L'occasion était trop belle, pas question de la rater. Le Figaro ayant eu accès en exclusivité aux données non encore publiées du ministère de l'Intérieur, c'est avec une certaine délectation qu'il vient de sortir les chiffres de la délinquance du mois d'octobre, grillant au passage la politesse à l'Observatoire national de la délinquance et des réponses pénales. Selon le quotidien de droite, « ces données incontestables sont catastrophiques ». Et le journal d'aligner des chiffres qui font mal : 44 000 faits de violence ont été recensés en un seul mois, soit une augmentation de 9% en ville et de 24,9% en zone gendarmerie.
Dans le même laps de temps, les atteintes aux biens, cambriolages et autres vols (environ 190 000 faits) ont augmenté de 8%, et les infractions économiques et financières (29 000 faits) de presque 18%. Les effractions de résidences secondaires ont grimpé de 16,4%, et les vols à main armée de 7,4%. « Un cauchemar sur le plan statistique », fait mine de se désoler Le Figaro.
« Une barrière a cédé... »
En réalité, ces chiffres sont probablement ceux auxquels s'attendaient de nombreux policiers sur le terrain et pas mal d'hommes politiques de l'opposition.
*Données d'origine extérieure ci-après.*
(** C2: a list error that is not-found, or method-not-supported, or
    bad-request or service-unavailable from a client whose group name ends
    in [.clusterapi.io], counts as zero results: nothing is written for
    the resource type, no error is returned and the loop goes on with the
    next type.  Any other list error makes [ListAll] return at once with
    the error [listing <name>: ...], whatever entries are left and without
    the capability step. *)
Theorem list_error_policy (W : World) (ns : string) (opts : metav1.ListOptions)
    (outDir name : string) (client : rest.RESTClient) (e : error)
    (later : list (string * rest.RESTClient)) (d : Disk) :
  Do W (listRequest ns opts name client) = Err e →
  (tolerated e client = true ↔
     IsNotFound e = true ∨ IsMethodNotSupported e = true ∨
     ((IsBadRequest e = true ∨ IsServiceUnavailable e = true) ∧
      strings.HasSuffix (schema.Group (rest.APIVersion client)) ".clusterapi.io" = true)) ∧
  (tolerated e client = true →
     ListAll_resource W ns opts outDir (name, client) d = (d, Ok tt) ∧
     forEach ((name, client) :: later) (ListAll_resource W ns opts outDir) d
     = forEach later (ListAll_resource W ns opts outDir) d) ∧
  (tolerated e client = false →
     ListAll_resource W ns opts outDir (name, client) d
     = (d, Err (Errorf ("listing " +:+ name +:+ ": ") e)) ∧
     ∀ pre d0,
       MkdirAll W outDir = None →
       forEach pre (ListAll_resource W ns opts outDir) d0 = (d, Ok tt) →
       ListAll W (pre ++ (name, client) :: later) ns opts outDir d0
       = (d, Err (Errorf ("listing " +:+ name +:+ ": ") e))).
Proof.
  intros HDo.
  assert (Hstep : ListAll_resource W ns opts outDir (name, client) d =
                  if tolerated e client then (d, Ok tt)
                  else (d, Err (Errorf ("listing " +:+ name +:+ ": ") e))).
  { unfold ListAll_resource. rewrite HDo. cbn [Into length Nat.eqb].
    rewrite listErrorIsFatal_tolerated. by destruct (tolerated e client). }
  split; [|split].
  - unfold tolerated.
    rewrite !orb_true_iff, andb_true_iff, orb_true_iff. tauto.
  - intros Ht. rewrite Ht in Hstep. split; [done|].
    cbn [forEach]. by apply andThen_ok with tt.
  - intros Ht. rewrite Ht in Hstep. split; [done|].
    intros pre d0 Hm Hpre. apply ListAll_enumeration_err; [done|].
    by apply (forEach_stops _ _ _ _ _ d d).
Qed.

Lemma list_error_policy_witness :
  (forEach [("widgets", Sample.core); ("pods", Sample.core)]
     (ListAll_resource Sample.cluster "default" Sample.opts "out") []
   = forEach [("pods", Sample.core)]
       (ListAll_resource Sample.cluster "default" Sample.opts "out") []) ∧
  ListAll Sample.cluster
    [("widgets", Sample.core); ("clusters", Sample.mcm); ("nodes", Sample.core);
     ("pods", Sample.core)]
    "default" Sample.opts "out" []
  = ([], Err (errorString "listing nodes: nodes is forbidden")).
Proof.
  split.
  - pose proof (list_error_policy Sample.cluster "default" Sample.opts "out" "widgets"
                  Sample.core
                  (StatusError StatusReasonNotFound
                     "the server could not find the requested resource")
                  [("pods", Sample.core)] [] eq_refl) as (_ & Htolerated & _).
    apply Htolerated. reflexivity.
  - pose proof (list_error_policy Sample.cluster "default" Sample.opts "out" "nodes"
                  Sample.core (StatusError StatusReasonForbidden "nodes is forbidden")
                  [("pods", Sample.core)] [] eq_refl) as (_ & _ & Hfatal).
    apply (proj2 (Hfatal eq_refl) [("widgets", Sample.core); ("clusters", Sample.mcm)] []).
    + reflexivity.
    + vm_compute. reflexivity.
Defined.

(** ** The filters of [ListAll] *)

Section Filters.

Variable W : World.

Lemma nonempty_ltb (s : string) :
  (0 <? String.length s) = negb (String.eqb s EmptyString).
Proof. by destruct s. Qed.

(** The body of the item loop: serialize, then filter, then write. *)
Lemma ListAll_item_eq (outDir : string) (item : unstructured.Unstructured) :
  ListAll_item W outDir item =
  match yaml_Marshal W item with
  | Err err => fail (Errorf ("creating YAML for " +:+ itemKey item +:+ ": ") err)
  | Ok y =>
      if suppressed item then ret tt
      else writeFile W (filepath.Join outDir (itemKey item)) y
  end.
Proof.
  unfold ListAll_item, suppressed, ownedByController, tokenSecret, provisionedService.
  destruct (yaml_Marshal W item) as [y|err]; [|done].
  rewrite !nonempty_ltb.
  destruct (ownedKindsToSkip !! unstructured.Kind item) as [skip|];
    [destruct (ownedBy skip _); [done|]|];
    cbn [orb];
    by destruct (String.eqb (unstructured.Kind item) "Secret" && _),
                (String.eqb (unstructured.Kind item) "Service" && _).
Qed.



(** The keys of the ownership table are the three controller-made kinds. *)
Lemma ownedKindsToSkip_lookup (kind : string) (skip : gset string) :
  ownedKindsToSkip !! kind = Some skip ↔
  (kind = "Pod" ∧
   skip = list_to_set ["ReplicationController"; "ReplicaSet"; "StatefulSet";
                       "DaemonSet"; "Job"]) ∨
  (kind = "ReplicaSet" ∧ skip = list_to_set ["Deployment"]) ∨
  (kind = "Job" ∧ skip = list_to_set ["CronJob"]).
Proof.
  unfold ownedKindsToSkip, stringset.New.
  rewrite !lookup_insert_Some, lookup_empty. split.
  - intros [[<- <-]|[? [[<- <-]|[? [[<- <-]|[? ?]]]]]]; auto. done.
  - intros [[-> ->]|[[-> ->]|[-> ->]]]; [by left | right | right].
    + split; [done|]. by left.
    + split; [done|]. right. split; [done|]. by left.
Qed.


End Filters.





(** C10: the item is serialized before any filter is consulted.  When the
    serialization fails the body of the loop returns the error
    [creating YAML for <key>: ...] whether or not a filter would have
    passed the item over, and [ListAll] ends there with that error: what
    was written before stays, the rest of the items, the rest of the
    resource types and the capability step are not reached.  The filters
    decide only for an item that was serialized. *)
Theorem serialization_precedes_filters (W : World) (outDir : string)
    (item : unstructured.Unstructured) (e : error) (d : Disk) :
  yaml_Marshal W item = Err e →
  ListAll_item W outDir item d
  = (d, Err (Errorf ("creating YAML for " +:+ itemKey item +:+ ": ") e)) ∧
  (∀ ns opts name client items1 items2 pre post d0 d1,
     MkdirAll W outDir = None →
     forEach pre (ListAll_resource W ns opts outDir) d0 = (d1, Ok tt) →
     Do W (listRequest ns opts name client) = Ok (items1 ++ item :: items2) →
     forEach items1 (ListAll_item W outDir) d1 = (d, Ok tt) →
     ListAll W (pre ++ (name, client) :: post) ns opts outDir d0
     = (d, Err (Errorf ("creating YAML for " +:+ itemKey item +:+ ": ") e))) ∧
  (∀ item' y, yaml_Marshal W item' = Ok y → suppressed item' = true →
              ListAll_item W outDir item' d = (d, Ok tt)).
Proof.
  intros He.
  assert (Hitem : ∀ d', ListAll_item W outDir item d'
                        = (d', Err (Errorf ("creating YAML for " +:+ itemKey item +:+ ": ") e))).
  { intros d'. rewrite ListAll_item_eq. by rewrite He. }
  split; [apply Hitem|]. split.
  - intros ns opts name client items1 items2 pre post d0 d1 Hm Hpre HDo Hitems.
    apply ListAll_enumeration_err; [done|].
    apply (forEach_stops _ _ _ _ _ d1 d); [done|].
    unfold ListAll_resource. rewrite HDo. cbn [Into].
    replace (length (items1 ++ item :: items2) =? 0) with false
      by (symmetry; apply Nat.eqb_neq; rewrite length_app; simpl; lia).
    by apply (forEach_stops _ _ _ _ _ d d).
  - intros item' y Hy Hs. rewrite ListAll_item_eq. by rewrite Hy, Hs.
Qed.

Lemma serialization_precedes_filters_witness :
  suppressed (Sample.item "Pod" "default" "broken" ["ReplicaSet"] [] []) = true ∧
  ListAll Sample.cluster [("widgets", Sample.core); ("brokenpods", Sample.core);
                          ("pods", Sample.core)]
    "default" Sample.opts "out" []
  = ([(filepath.Join "out" "scanned-pod-default-web-3.yaml", "kind: Pod, name: web-3")],
     Err (errorString
            "creating YAML for scanned-pod-default-broken.yaml: json: unsupported value")).
Proof.
  split; [by vm_compute|].
  apply (proj1 (proj2 (serialization_precedes_filters Sample.cluster "out"
                         (Sample.item "Pod" "default" "broken" ["ReplicaSet"] [] [])
                         (errorString "json: unsupported value")
                         [(filepath.Join "out" "scanned-pod-default-web-3.yaml",
                           "kind: Pod, name: web-3")]
                         eq_refl))
           "default" Sample.opts "brokenpods" Sample.core
           [Sample.item "Pod" "default" "web-3" [] [] []]
           [Sample.item "Pod" "default" "web-4" [] [] []]
           [("widgets", Sample.core)] [("pods", Sample.core)] [] []).
  - reflexivity.
  - vm_compute. reflexivity.
  - reflexivity.
  - vm_compute. reflexivity.
Defined.

(** ** The files written *)

Lemma forEach_writes {A : Type} (body : A → M unit) (P : A → Path * string → Prop)
    (l : list A) :
  (∀ x d, x ∈ l → ∃ new, fst (body x d) = d ++ new ∧ ∀ f, f ∈ new → P x f) →
  ∀ d, ∃ new, fst (forEach l body d) = d ++ new ∧
              ∀ f, f ∈ new → ∃ x, x ∈ l ∧ P x f.
Proof.
  induction l as [|x l IH]; intros Hbody d.
  - exists []. split; [by rewrite app_nil_r|]. by intros f Hf%elem_of_nil.
  - destruct (Hbody x d (list_elem_of_here _ _)) as (new1 & Hd1 & Hnew1).
    cbn [forEach]. unfold andThen, bind.
    destruct (body x d) as [d1 [[]|e]]; cbn [fst] in *; subst d1.
    + destruct (IH (λ y d' Hy, Hbody y d' (list_elem_of_further _ _ _ Hy)) (d ++ new1))
        as (new2 & Hd2 & Hnew2).
      exists (new1 ++ new2). split; [by rewrite Hd2, app_assoc|].
      intros f [Hf|Hf]%elem_of_app.
      * exists x. split; [apply list_elem_of_here | by apply Hnew1].
      * destruct (Hnew2 f Hf) as (y & Hy & HP).
        exists y. split; [by apply list_elem_of_further | done].
    + exists new1. split; [done|].
      intros f Hf. exists x. split; [apply list_elem_of_here | by apply Hnew1].
Qed.

(** What the body of the item loop adds to the disk: nothing, or the
    serialized item under its key. *)
Lemma ListAll_item_writes (W : World) (outDir : string)
    (item : unstructured.Unstructured) (d : Disk) :
  ∃ new, fst (ListAll_item W outDir item d) = d ++ new ∧
         ∀ f, f ∈ new →
              ∃ y, yaml_Marshal W item = Ok y ∧ suppressed item = false ∧
                   f = (filepath.Join outDir (itemKey item), y).
Proof.
  rewrite ListAll_item_eq.
  destruct (yaml_Marshal W item) as [y|e].
  - destruct (suppressed item) eqn:Hs.
    + exists []. split; [by rewrite app_nil_r|]. by intros f Hf%elem_of_nil.
    + unfold writeFile. destruct (WriteFile W _ y).
      * exists []. split; [by rewrite app_nil_r|]. by intros f Hf%elem_of_nil.
      * eexists. split; [done|]. intros f ->%list_elem_of_singleton. by exists y.
  - exists []. split; [by rewrite app_nil_r|]. by intros f Hf%elem_of_nil.
Qed.

(** C7: the file of a retained item is named
    ["scanned-" + lowercase(kind) + "-" + namespace + "-" + name + ".yaml"]:
    the body of the item loop writes nothing or exactly that file, and
    every file the enumeration writes is the file so named of an item
    that one of the list calls returned and no filter passed over.  The
    Pod [web-1] of namespace [default] gets
    [scanned-pod-default-web-1.yaml]; the Namespace [default], which has
    no namespace of its own, gets [scanned-namespace--default.yaml]. *)
Theorem file_name_of_item (W : World) (ns : string) (opts : metav1.ListOptions)
    (outDir : string) (order : list (string * rest.RESTClient)) (d : Disk) :
  (∀ item,
     itemKey item =
     "scanned-" +:+ strings.ToLower (unstructured.Kind item) +:+ "-" +:+
     unstructured.Namespace item +:+ "-" +:+ unstructured.Name item +:+ ".yaml") ∧
  (∃ new,
     fst (forEach order (ListAll_resource W ns opts outDir) d) = d ++ new ∧
     ∀ f, f ∈ new →
       ∃ name client items item y,
         (name, client) ∈ order ∧
         Do W (listRequest ns opts name client) = Ok items ∧
         item ∈ items ∧
         yaml_Marshal W item = Ok y ∧
         suppressed item = false ∧
         f = (filepath.Join outDir
                ("scanned-" +:+ strings.ToLower (unstructured.Kind item) +:+ "-" +:+
                 unstructured.Namespace item +:+ "-" +:+ unstructured.Name item +:+
                 ".yaml"), y)) ∧
  (∀ item y d',
     yaml_Marshal W item = Ok y →
     suppressed item = false →
     WriteFile W
       (filepath.Join outDir
          ("scanned-" +:+ strings.ToLower (unstructured.Kind item) +:+ "-" +:+
           unstructured.Namespace item +:+ "-" +:+ unstructured.Name item +:+ ".yaml"))
       y = None →
     ListAll_item W outDir item d'
     = (d' ++ [(filepath.Join outDir
                  ("scanned-" +:+ strings.ToLower (unstructured.Kind item) +:+ "-" +:+
                   unstructured.Namespace item +:+ "-" +:+ unstructured.Name item +:+
                   ".yaml"), y)], Ok tt)) ∧
  (∀ labels annotations owners object,
     itemKey {| unstructured.Kind := "Pod";
                unstructured.Namespace := "default";
                unstructured.Name := "web-1";
                unstructured.Labels := labels;
                unstructured.Annotations := annotations;
                unstructured.OwnerReferences := owners;
                unstructured.Object := object |}
     = "scanned-pod-default-web-1.yaml") ∧
  (∀ labels annotations owners object,
     itemKey {| unstructured.Kind := "Namespace";
                unstructured.Namespace := EmptyString;
                unstructured.Name := "default";
                unstructured.Labels := labels;
                unstructured.Annotations := annotations;
                unstructured.OwnerReferences := owners;
                unstructured.Object := object |}
     = "scanned-namespace--default.yaml").
Proof.
  split; [done|]. split; [|split; [|by split]]; cycle 1.
  { intros item y d' Hy Hs Hw. rewrite ListAll_item_eq, Hy, Hs.
    unfold writeFile, itemKey. by rewrite Hw. }
  destruct (forEach_writes (ListAll_resource W ns opts outDir)
              (λ entry f,
                 ∃ items item y,
                   Do W (listRequest ns opts entry.1 entry.2) = Ok items ∧
                   item ∈ items ∧ yaml_Marshal W item = Ok y ∧
                   suppressed item = false ∧
                   f = (filepath.Join outDir (itemKey item), y))
              order) with d as (new & Hd & Hnew).
  - intros [name client] d' _. unfold ListAll_resource.
    destruct (Do W (listRequest ns opts name client)) as [items|e] eqn:HDo;
      cbn [Into length Nat.eqb].
    + destruct (forEach_writes (ListAll_item W outDir)
                  (λ item f, ∃ y, yaml_Marshal W item = Ok y ∧
                                  suppressed item = false ∧
                                  f = (filepath.Join outDir (itemKey item), y))
                  items (λ item d'' _, ListAll_item_writes W outDir item d'') d')
        as (new & Hd & Hnew).
      destruct (length items =? 0) eqn:Hlen.
      * exists []. split; [by rewrite app_nil_r|]. by intros f Hf%elem_of_nil.
      * exists new. split; [done|]. intros f Hf.
        destruct (Hnew f Hf) as (item & Hitem & y & Hy & Hs & ->).
        by exists items, item, y.
    + exists []. split; [|by intros f Hf%elem_of_nil].
      rewrite app_nil_r. by destruct (listErrorIsFatal e client).
  - exists new. split; [done|]. intros f Hf.
    destruct (Hnew f Hf) as ([name client] & Hin & items & item & y & HDo & Hi & Hy & Hs & ->).
    by exists name, client, items, item, y.
Qed.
Comme si l'avènement d'un gouvernement de gauche envoyait à chaque fois un mauvais signal aux voyous, comme si tout à coup ces derniers croyaient pouvoir agir en toute impunité ou échapper plus facilement à la loi.
A propos des 38 policiers blessés en service au cours du seul mois d'octobre, Le Figaro cite ainsi Bruno Beschizza, l'ancien patron du syndicat de policiers Synergie : « Cette banalisation signifie qu'une barrière a cédé... ». En attendant, les policiers en patrouille ne lâchent rien puisque le « nombre de mis en cause a lui aussi augmenté de 8%, avec plus de 111 000 suspects appelés à rendre des comptes à la justice ».
Pour en finir avec l'instrumentalisation politique
Côté Place Beauvau, la riposte ne s'est pas fait attendre. Dès l'aube, le cabinet de Manuel Valls a publié un très long communiqué à l'intitulé explicite : « Pour en finir avec l'instrumentalisation. Les Français ont droit à la transparence ». Ainsi donc, ne pouvant revenir sur les chiffres eux-mêmes, le ministre a choisi de contre-attaquer sur un autre terrain, celui des méthodes statistiques.
Ce qui lui permet de tacler d'entrée de jeu la politique du chiffre prônée par Nicolas Sarkozy : « En fixant à l'avance aux policiers et aux gendarmes des objectifs normés de baisse de la délinquance et en indexant l'évaluation personnelle des responsables, et parfois certaines de leurs primes, sur ces indicateurs, le gouvernement précédent a favorisé certaines évolutions artificielles des chiffres ne correspondant pas à la réalité ». En d'autres termes, on a pendant plusieurs années maquillé la réalité et menti aux Français.
Un appareil statistique transparent est en préparation
Et Manuel Valls d'enfoncer le clou en détaillant « les ressorts de ces mécanismes bien connus de tous les policiers et les gendarmes », à savoir « le refus d'enregistrer certaines plaintes, la déqualification de certains délits en contraventions, l'évaporation de certaines plaintes dans le processus de centralisation statistique, etc ». Aujourd'hui, Manuel Valls veut tout remettre à plat. Et il n'a pas attendu un article caustique du Figaro pour y réfléchir.
En fait, on peut même dire que la réforme du système statistique d'enregistrement des crimes et des délits, c'est un peu sa « marotte » depuis son arrivée à la Place Beauvau : dès qu'il le peut, il en parle à qui veut bien l'entendre, pour sensibiliser tous les fonctionnaires concernés à ces questions complexes. Il est vrai que les réformes qui vont être engagées entraîneront des changements en profondeur. Il faudra pour cela disposer de nouveaux outils informatiques, plus performants, plus rapides, plus puissants. La grande nouveauté, c'est qu'ils devront être automatisés et coordonnés. Donc transparents et apolitiques.